In a nationwide survey of 1,001 consumers conducted by the American Consumer Institute Center for Citizen Research (ACI), 60% of consumers say that the economy is worse today than it was a year ago, while 17% believe the economy is about the same and only 22% believe the economy is better (see www.theamericanconsumer.org).
This gloomy economic assessment coincides with slow holiday spending, where, according to ACI’s just released survey, 49% of consumers expect to spend less this holiday season, while 40% expect to spend about the same and only 8% of consumers expect to spend more.

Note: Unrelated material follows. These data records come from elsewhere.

(** One round of [filter]. *)
Lemma filter_one_ok d ts : dd_ok d → uint 64 (Fingerprint ts) →
  ∃ d', filter_one d ts = Some (d', negb (bool_decide (seen d (Fingerprint ts)))) ∧ dd_le d d' ∧
    dd_passedTotal d' = dd_passedTotal d + Z.b2z (negb (bool_decide (seen d (Fingerprint ts)))) ∧
    dd_droppedTotal d' = dd_droppedTotal d + Z.b2z (bool_decide (seen d (Fingerprint ts))) ∧
    (has_room d (Fingerprint ts) → seen d' (Fingerprint ts)).
Proof.
  set (h := Fingerprint ts). intros Hd Hh. destruct (dd_lookup d h Hd) as (f & E & Hf).
  destruct (contains_total _ f h Hf Hh) as [b Hb].
  unfold filter_one. fold h. unfold bucket_of in E. rewrite E. simpl. rewrite Hb. simpl.
  assert (b = bool_decide (seen d h)) as ->.
  { symmetry. destruct b; [apply bool_decide_eq_true; by exists f|].
    apply bool_decide_eq_false. intros (f' & E' & H'). unfold bucket_of in E'. simplify_eq. }
  destruct (decide (seen d h)) as [Hs|Hs].
  { rewrite bool_decide_true in * by done. eexists. split; [done|]. split_and!; simpl; [|lia|lia|done].
    destruct Hd. by split. }
  rewrite bool_decide_false in * by done. destruct Hd as [Hten HM Hall].
  destruct (Z.ltb_spec (bf_size f) (dd_bucketMaxSize d)) as [Hlt|Hge].
  - destruct (bucket_add _ f h Hf Hh Hlt Hb) as (f' & -> & Hf' & Hsz & Hc & Hmono). simpl.
    eexists. split; [done|].
    assert (∀ g, bucket_of (mkDeduplicator (dd_maxSize d) (dd_interval d) (dd_bucketMaxSize d)
              (<[Z.to_nat (h mod 10):=f']> (dd_bfs d)) (dd_passedTotal d + 1) (dd_droppedTotal d)) g
              = if decide (Z.to_nat (h mod 10) = Z.to_nat (g mod 10)) then Some f' else bucket_of d g) as Hlk.
    { intros g. unfold bucket_of. simpl. destruct (decide _) as [<-|].
      - apply list_lookup_insert_eq. by eapply lookup_lt_Some.
      - by apply list_lookup_insert_ne. }
    split_and!; simpl; [|lia|lia|].
    + split; [split; simpl; [by rewrite length_insert|done|by apply Forall_insert]|done|..].
      * intros g Hg (f0 & E0 & H0). unfold seen. rewrite Hlk. destruct (decide _) as [Eh|]; [|by exists f0].
        exists f'. split; [done|]. apply Hmono; [done|]. unfold bucket_of in E0. rewrite <- Eh, E in E0. by simplify_eq.
      * intros g (f0 & E0 & H0). rewrite Hlk in E0. unfold has_room. destruct (decide _) as [Eh|]; [|by exists f0].
        simplify_eq. exists f. unfold bucket_of. rewrite <- Eh. simpl in H0. split; [done|lia].
    + intros _. exists f'. rewrite Hlk, decide_True by done. done.
  - simpl. rewrite (list_insert_id _ _ _ E). eexists. split; [done|]. split_and!; simpl; [|lia|lia|].
    + by split.
    + intros (f0 & E0 & H0). unfold bucket_of in E0. simplify_eq. lia.
Qed.

(** The state of the loop after the series [done_]. *)
Record filter_inv (d0 : deduplicator) (done_ : list TimeSerie)
    (d : deduplicator) (out : list TimeSerie) : Prop := {
  fi_le : dd_le d0 d;
  fi_sub : out `sublist_of` done_;
  fi_passed : dd_passedTotal d = dd_passedTotal d0 + Z.of_nat (length out);
  fi_dropped : dd_droppedTotal d =
    dd_droppedTotal d0 + Z.of_nat (length done_) - Z.of_nat (length out);
  fi_fresh : ∀ ts, ts ∈ out → ¬ seen d0 (Fingerprint ts);
  fi_seen : ∀ ts, ts ∈ done_ → has_room d (Fingerprint ts) → seen d (Fingerprint ts);
  fi_once : ∀ out1 t1 out2 t2 out3, out = out1 ++ t1 :: out2 ++ t2 :: out3 →
    Fingerprint t1 = Fingerprint t2 → ¬ has_room d (Fingerprint t2);
  fi_all : ∀ ts, ts ∈ done_ → Fingerprint ts ∈ map Fingerprint out ∨ seen d (Fingerprint ts)
}.

Lemma app_snoc_inv {A} (l l1 l2 : list A) (x y : A) :
  l ++ [x] = l1 ++ y :: l2 → (l2 = [] ∧ l1 = l ∧ y = x) ∨ (∃ l2', l2 = l2' ++ [x] ∧ l = l1 ++ y :: l2').
Proof.
  intros E. destruct l2 as [|z l2' _] using rev_ind.
  - left. by apply app_inj_tail in E as [-> ->].
  - right. exists l2'. rewrite app_comm_cons, app_assoc in E. by apply app_inj_tail in E as [-> ->].
Qed.

Lemma filter_inv_step d0 dn d out ts :
  uint 64 (Fingerprint ts) → filter_inv d0 dn d out →
  Forall (λ t, uint 64 (Fingerprint t)) dn →
  ∃ d' pass, filter_one d ts = Some (d', pass) ∧
    filter_inv d0 (dn ++ [ts]) d' (if (pass : bool) then out ++ [ts] else out).
Proof.
  intros Hts [Hle Hsub Hp Hdr Hfresh Hseen Honce Hall] Hdn.
  destruct (filter_one_ok d ts (dd_le_ok _ _ Hle) Hts) as (d' & -> & Hle' & Hp' & Hdr' & Hroom).
  do 2 eexists. split; [done|]. pose proof (dd_le_trans _ _ _ Hle Hle') as Hle2.
  pose proof (dd_le_room _ _ Hle') as Hback.
  assert (∀ t, t ∈ dn ++ [ts] → has_room d' (Fingerprint t) → seen d' (Fingerprint t)) as Hseen'.
  { intros t [Ht| ->%list_elem_of_singleton]%elem_of_app Hr; [|auto].
    rewrite Forall_forall in Hdn. apply (dd_le_seen _ _ Hle'); auto. }
  destruct (decide (seen d (Fingerprint ts))) as [Hs|Hs].
  - rewrite bool_decide_true in * by done. simpl in *. split; [done|..].
    + by apply sublist_inserts_r.
    + lia.
    + rewrite length_app. simpl. lia.
    + done.
    + done.
    + intros out1 t1 out2 t2 out3 E Eh Hr. by eapply Honce, Hback.
    + intros t [Ht| ->%list_elem_of_singleton]%elem_of_app.
      * rewrite Forall_forall in Hdn. destruct (Hall t Ht) as [|]; [by left|right; apply (dd_le_seen _ _ Hle'); auto].
      * right. by apply (dd_le_seen _ _ Hle').
  - rewrite bool_decide_false in * by done. simpl in *. split; [done|..].
    + by apply sublist_app.
    + rewrite length_app. simpl. lia.
    + rewrite !length_app. simpl. lia.
    + intros t [Ht| ->%list_elem_of_singleton]%elem_of_app; [auto|].
      intros H. by apply Hs, (dd_le_seen _ _ Hle).
    + done.
    + intros out1 t1 out2 t2 out3 E Eh Hr. rewrite app_comm_cons, app_assoc in E.
      destruct (app_snoc_inv out (out1 ++ t1 :: out2) out3 ts t2) as [(-> & E1 & ->)|(l & -> & E1)].
      { by rewrite E, <- app_assoc. }
      * apply Hs. rewrite <- Eh. apply Hseen; [|rewrite Eh; auto].
        eapply (elem_of_sublist out); [|done]. rewrite <- E1. apply elem_of_app. right. left.
      * eapply (Honce out1 t1 out2 t2 l); [by rewrite E1, <- app_assoc|done|auto].
    + intros t [Ht| ->%list_elem_of_singleton]%elem_of_app; rewrite map_app, elem_of_app; [|by left; right; left].
      rewrite Forall_forall in Hdn. destruct (Hall t Ht); [by left; left|right; apply (dd_le_seen _ _ Hle'); auto].
Qed.

Lemma filter_run d src dst : dd_ok d → Forall (λ ts, uint 64 (Fingerprint ts)) src →
  ∃ d' out, deduplicator_filter d src dst = Some (d', dst ++ out) ∧ filter_inv d src d' out.
Proof.
  intros Hd Hsrc. unfold deduplicator_filter.
  set (body := λ '(d, dst) ts, _).
  destruct (for_each_inv body (λ dn '(d', l), ∃ out, l = dst ++ out ∧ filter_inv d dn d' out ∧
      Forall (λ ts, uint 64 (Fingerprint ts)) dn) src (d, dst)) as ([d' l] & E & out & -> & H & _).
  - exists []. rewrite app_nil_r. split_and!; [done| |done].
    split; simpl; [by apply dd_le_refl|done|lia|lia| |..].
    + intros ts H. by apply not_elem_of_nil in H.
    + intros ts H. by apply not_elem_of_nil in H.
    + intros out1 t1 out2 t2 out3 E. by destruct out1.
    + intros ts H. by apply not_elem_of_nil in H.
  - intros dn ts [d1 l] (out & -> & H & Hdn) Hin. rewrite Forall_forall in Hsrc.
    destruct (filter_inv_step d dn d1 out ts (Hsrc ts Hin) H Hdn) as (d2 & pass & E & H2).
    exists (d2, if pass then (dst ++ out) ++ [ts] else dst ++ out). unfold body. rewrite E. split; [done|].
    exists (if pass then out ++ [ts] else out).
    split; [destruct pass; by rewrite ?app_assoc|]. split; [done|].
    apply Forall_app. split; [done|]. apply Forall_singleton. auto.
  - by exists d', out.
Qed.

(** A series that is dropped, and one whose filter is full, leave the filters
    alone. *)
Lemma filter_one_keeps d ts d' pass : dd_ok d → uint 64 (Fingerprint ts) → filter_one d ts = Some (d', pass) →
  pass = false ∨ ¬ has_room d (Fingerprint ts) → dd_bfs d' = dd_bfs d.
Proof.
  intros Hd Hh E Hk. destruct (dd_lookup d (Fingerprint ts) Hd) as (f & Ef & Hf). unfold bucket_of in Ef.
  unfold filter_one in E. rewrite Ef in E. cbn [mbind option_bind] in E.
  destruct (bloom_contains f _) as [[]|]; cbn [mbind option_bind] in E; [by simplify_eq| |done].
  destruct Hk as [->|Hn]; [by destruct (if bf_size f <? _ then _ else _); simplify_eq|].
  destruct (Z.ltb_spec (bf_size f) (dd_bucketMaxSize d)); [by destruct Hn; exists f|].
  cbn [mbind option_bind] in E. simplify_eq. by apply list_insert_id.
Qed.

The results confirm the recent news that reported only a modest uptick in retail sales over last year’s depressed recessionary levels.
While the slow economic recovery is bad news for retailers, it may be good news for consumers, as retailers find themselves with elevated inventories and a fast approaching end to the holiday season.
I expect discounting could become very aggressive.
Opportunities for consumer savings should be across the board, and will be most welcome in the sales of electronic goods, the biggest area of gift buying this season, according to experts. According to the Consumer Electronics Association, 80% of consumers will buy some consumer electronics as gifts this holiday season. Slow consumer sales means that there will be great opportunities for consumers to save in the closing days before Christmas. But, consumers need to shop and follow the sales, if they plan to take full advantage of the deals. Don’t assume that retailers will discount across the board or that discount retailers will be the best places to shop. Neither may be true.
As we reported last month, contrary to conventional wisdom that Wal-Mart is the de facto low-priced retailer, according to an ACI study, there was no significant difference between Best Buy’s and Wal-Mart’s average consumer electronic prices – for either online or in-store shopping. In addition, differences between product selection and quality, knowledgeable staff, finding in-store help and free delivery should be all important factors in your search for gifts – factors that are not always evident between retailers. Because consumers sometimes require more information to make informed decisions on the purchase of electronic equipment, consumers may, in many instances, receive a better overall value by purchasing from a full-service retailer. The trick is to do research before you buy. Again, whether you buy consumer electronics or other gifts, shoppers need to do their homework and carefully compare prices.
In summary, consumer need to shop around, compare prices and brands, and follow the advertised specials, if they want to save on their holiday shopping.
As we edge toward the end of this holiday season, these results amplify for consumers, and investors, the importance of comparative shopping before making a purchase.
The full study can be found atwww.theamericanconsumer.org.
Steve Pociask is President of the American Consumer Institute Center for Citizen Research. The American Consumer Institute Center for Citizen Research is a 501(c)(3) nonprofit educational and research institute based in Washington, DC. The Institute focuses on economic policy issues that affect society as a whole, and seeks to be a better and more reasoned voice for consumers, by using economic tools and principles to show that markets work best for the benefit for consumers. It is committed to the use of generally accepted quantitative, cost-benefit analyses of policy alternatives and their transparent application to assure that our methods can be fully and fairly evaluated on their own terms and by those who may disagree with our conclusions.